Natural variation in Arabidopsis responses to Plasmodiophora brassicae reveals an essential role for RPB1

Despite the identification of clubroot resistance genes in various Brassica crops our understanding of the genetic basis of immunity to Plasmodiophora brassicae infection in the model plant Arabidopsis thaliana remains limited. To address this issue we performed a screen of 142 natural accessions and identified 11 clubroot resistant Arabidopsis lines. Genome wide association analysis identified several genetic loci significantly linked with resistance. Three genes from two of these loci were targeted for deletion by CRISPR/Cas9 mutation in resistant accessions Est-1 and Uod-1. Deletion of Resistance to Plasmodiophora brassicae 1 ( RPB1 ) rendered both lines susceptible to the P. brassicae pathotype P1+. Further analysis of rpb1 knock-out Est-1 and Uod-1 lines showed that the RPB1 protein is required for activation of downstream defence responses, such as the expression of phytoalexin biosynthesis gene CYP71A13 . RPB1 has no known functional domains or homology to previously characterised proteins.

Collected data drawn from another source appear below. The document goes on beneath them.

(** ** Starting the drive *)

(** The other commands of the start, on a drive that seeks at once: VERSION and LOCK
    answer, CONFIGURE, SPECIFY and RECALIBRATE do not, and SENSE INTERRUPT after a
    RECALIBRATE says that the seek has ended; the output and configuration registers
    and the passing of time do not reach what is modelled of the machine, and the
    controller interrupts when it leaves its reset. *)
Class FloppyStart (D : Type) `{Hdrive : FloppyDrive D} := {
  start_params : params_of COMMAND_VERSION = 0%nat /\ params_of COMMAND_CONFIGURE = 3%nat /\ params_of COMMAND_LOCK = 0%nat /\
    params_of COMMAND_SPECIFY = 2%nat /\ params_of COMMAND_RECALIBRATE = 1%nat /\ params_of COMMAND_SENSE_INTERRUPT = 0%nat;
  version_gives bytes d : executes [COMMAND_VERSION] bytes d -> bytes = [0x90];
  lock_gives bytes d : executes [COMMAND_LOCK] bytes d -> bytes = [0x10];
  configure_gives ps bytes d : executes (COMMAND_CONFIGURE :: ps) bytes d -> bytes = [];
  specify_gives ps bytes d : executes (COMMAND_SPECIFY :: ps) bytes d -> bytes = [];
  recalibrate_gives ps bytes d : executes (COMMAND_RECALIBRATE :: ps) bytes d -> bytes = [];
  sense_length bytes d : executes [COMMAND_SENSE_INTERRUPT] bytes d -> length bytes = 2%nat;
  sense_gives ps st0 bytes d1 d : executes (COMMAND_RECALIBRATE :: ps) [] d1 -> alike d1 d ->
    executes [COMMAND_SENSE_INTERRUPT] (st0 :: bytes) d -> Z.testbit st0 5 = true;
  control_out p v d : p = DIGITAL_OUTPUT_REGISTER \/ p = CONFIGURATION_CONTROL_REGISTER -> phase d = FIdle ->
    phase (port_out p v d) = FIdle /\ alike d (port_out p v d);
  control_in d : phase (port_in DIGITAL_OUTPUT_REGISTER d).2 = phase d /\ alike d (port_in DIGITAL_OUTPUT_REGISTER d).2;
  time_passes us d : phase (let_time_pass us d) = phase d /\ alike d (let_time_pass us d);
  mask_out v d : phase (port_out (irq_port FLOPPY) v d) = phase d /\ dma_of (port_out (irq_port FLOPPY) v d) = dma_of d /\
    forall k, drive_sector (port_out (irq_port FLOPPY) v d) k = drive_sector d k;
  reset_interrupts v us d d' : quiet (port_out DIGITAL_OUTPUT_REGISTER v (let_time_pass us (port_out DIGITAL_OUTPUT_REGISTER 0 d))) d' ->
    exists d'', poll_disk_interrupt d' = (true, d'') /\ quiet d' d''
}.

Section start.
Context {D : Type} `{Hstart : FloppyStart D} (spins : nat).

(** The controller is idle and nothing else has changed. *)
Definition steady (d d' : D) : Prop := phase d' = FIdle /\ alike d d'.

Lemma steady_trans (d1 d2 d3 : D) : steady d1 d2 -> steady d2 d3 -> steady d1 d3.
Proof. intros [P1 A1] [P2 A2]. split; [done|by eapply alike_trans]. Qed.

(** A command of the start with its answer, and one without. *)
Lemma start_answer (d : D) command (bytes : list Z) : phase d = FIdle -> 0 <= command < 256 -> Z.land command 0xF <> COMMAND_WRITE ->
  transfers [command] = false -> params_of command = 0%nat -> (0 < length bytes)%nat ->
  (forall bs d', executes [command] bs d' -> length bs = length bytes) ->
  exists bs d', executes [command] bs d' /\ issue_command_with_result (S spins) command bytes [] d = Ok (bs, d') /\ steady d d'.
Proof.
  intros Hp Hc Hw Ht Hn Hl Hb. destruct (issue_with_result spins d command bytes []) as (bs & d' & He & Hr & Hp' & [_ Hk]);
    [by rewrite Ht|done|done|done|intros bs d' He; rewrite (Hb bs d' He); lia|].
  exists bs, d'. split; [done|]. cbn [fmap list_fmap] in He. rewrite (Hb _ _ He), drop_all, app_nil_r in Hr. split; [done|].
  split; [done|by apply Hk].
Qed.

Lemma start_command (d : D) command params : phase d = FIdle -> 0 <= command < 256 -> Z.land command 0xF <> COMMAND_WRITE ->
  length params = params_of command -> (forall ps bs d', executes (command :: ps) bs d' -> bs = []) ->
  exists d', executes (command :: (u8 <$> params)) [] d' /\ issue_command (S spins) command params d = Ok (tt, d') /\ steady d d'.
Proof.
  intros Hp Hc Hw Hl Hb. destruct (issue_without_result spins d command params Hp Hc Hl) as (d' & He & Hr & Hp' & [_ Hk]).
  { intros bs d'. apply Hb. }
  exists d'. split; [done|]. split; [done|]. split; [done|by apply Hk].
Qed.

Lemma start_out (d : D) p v : p = DIGITAL_OUTPUT_REGISTER \/ p = CONFIGURATION_CONTROL_REGISTER -> phase d = FIdle ->
  exists d', outb p v d = Ok (tt, d') /\ steady d d'.
Proof. intros Ho Hp. eexists. split; [reflexivity|]. by apply control_out. Qed.

(** The reset: the interrupt that ends it is waited for. *)
Lemma start_reset (d : D) v : phase d = FIdle -> idle d -> masked FLOPPY d = false ->
  exists d', steady d d' /\ forall A (k : io D A), (_ ← outb DIGITAL_OUTPUT_REGISTER 0; _ ← busy_sleep 4;
    _ ← outb DIGITAL_OUTPUT_REGISTER v; _ ← wait_for_disk_interrupt (S spins); k) d = k d'.
Proof.
  intros Hp Hi Hm. set (d1 := port_out DIGITAL_OUTPUT_REGISTER (u8 0) d). set (d2 := let_time_pass 4 d1).
  set (d3 := port_out DIGITAL_OUTPUT_REGISTER (u8 v) d2).
  assert (steady d d1) as S1 by (by apply control_out; [left|]). destruct (time_passes 4 d1) as [T1 T2]. fold d2 in T1, T2.
  assert (steady d d2) as S2 by (destruct S1; split; [congruence|by eapply alike_trans]).
  assert (steady d2 d3) as S3 by (apply control_out; [by left|by destruct S2]).
  pose proof (steady_trans _ _ _ S2 S3) as [P3 A3]. pose proof (alike_pic _ _ A3) as Hs.
  destruct (irq_is_masked_spec FLOPPY d3) as (d4 & H4 & _); [by eapply pic_same_idle|].
  assert (quiet d3 d4) as Q4.
  { revert H4. unfold irq_is_masked, inb, mbind, io_bind, mret, io_ret. pose proof (read_mask d3) as Ho.
    destruct (port_in (irq_port FLOPPY) d3) as [w d5]. intros [= _ <-]. exact Ho. }
  destruct (reset_interrupts (u8 v) 4 d d4 Q4) as (d5 & H5 & Q5). exists d5. split.
  - destruct Q4 as [E4 [A4 _]], Q5 as [E5 [A5 _]]. split; [congruence|]. eapply alike_trans; [exact A3|]. by eapply alike_trans.
  - intros A k. rewrite (io_bind_step (outb _ _) _ d tt d1 eq_refl), (io_bind_step (busy_sleep 4) _ d1 tt d2 eq_refl), (io_bind_step (outb _ _) _ d2 tt d3 eq_refl).
    assert (wait_for_disk_interrupt (S spins) d3 = Ok (tt, d5)) as Hw; [|by rewrite (io_bind_step _ _ _ _ _ Hw)].
    unfold wait_for_disk_interrupt. rewrite (io_bind_step _ _ _ _ _ H4), (pic_same_masked d d3), Hm by done.
    cbn [negb]. rewrite (io_bind_step _ _ _ tt d4 eq_refl). cbn [spin_until]. unfold mbind, io_bind, mret, io_ret. by rewrite H5.
Qed.

(** The statements of [init_floppy_driver] up to the interrupt line, and from the
    reset on. *)
Lemma start_first_part (d : D) : phase d = FIdle ->
  exists d', steady d d' /\ forall A (k : io D A), (version ← issue_command_with_result (S spins) COMMAND_VERSION [0] [];
    v ← io_lift (aget version 0);
    _ ← io_assert (v =? 0x90) "invalid floppy version!";
    let implied_seek := Z.shiftl 1 6 in
    let disable_polling := Z.shiftl 1 4 in
    let threshold_val := 8 - 1 in
    _ ← issue_command (S spins) COMMAND_CONFIGURE [0; Z.lor (Z.lor implied_seek disable_polling) threshold_val; 0];
    result ← issue_command_with_result (S spins) COMMAND_LOCK [0] [];
    r ← io_lift (aget result 0);
    _ ← io_assert (negb (Z.shiftr r 4 =? 0)) "controller couldn't be locked!";
    k) d = k d'.
Proof.
  intros Hp. destruct start_params as (P1 & P2 & P3 & _).
  destruct (start_answer d COMMAND_VERSION [0]) as (bs & d1 & H1 & E1 & S1); try done; try (by intros ? ? ->%version_gives); [simpl; lia|].
  apply version_gives in H1 as ->.
  destruct (start_command d1 COMMAND_CONFIGURE [0; Z.lor (Z.lor (Z.shiftl 1 6) (Z.shiftl 1 4)) (8 - 1); 0]) as (d2 & _ & E2 & S2); try done;
    [by destruct S1|intros; by eapply configure_gives|].
  destruct (start_answer d2 COMMAND_LOCK [0]) as (bs & d3 & H3 & E3 & S3); try done; try (by intros ? ? ->%lock_gives); [by destruct S2|simpl; lia|].
  apply lock_gives in H3 as ->. exists d3. split; [eauto using steady_trans|]. intros A k.
  rewrite (io_bind_step _ _ _ _ _ E1), (io_bind_step _ _ _ 0x90 d1 eq_refl), (io_bind_step _ _ _ tt d1 eq_refl). cbv zeta.
  by rewrite (io_bind_step _ _ _ _ _ E2), (io_bind_step _ _ _ _ _ E3), (io_bind_step _ _ _ 0x10 d3 eq_refl), (io_bind_step _ _ _ tt d3 eq_refl).
Qed.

The clubroot susceptible Arabidopsis accession Col-0 lacks a functional RPB1 gene; when Col-0 is transformed with RPB1 expression driven by its native promoter it is capable of activating RPB1 expression in response to infection but this is not sufficient to confer resistance. Constitutive over-expression of RPB1 in Col-0 leads to drastically reduced growth and activation of stress-responsive genes. Furthermore, we found that transient expression of RPB1 in Nicotiana tabacum induced programmed cell death in leaves. We conclude that RPB1 is a critical component of the defence response to P. brassicae infection in Arabidopsis, acting downstream of pathogen recognition but required for the elaboration of effective resistance. ### Competing Interest Statement The authors have declared no competing interest.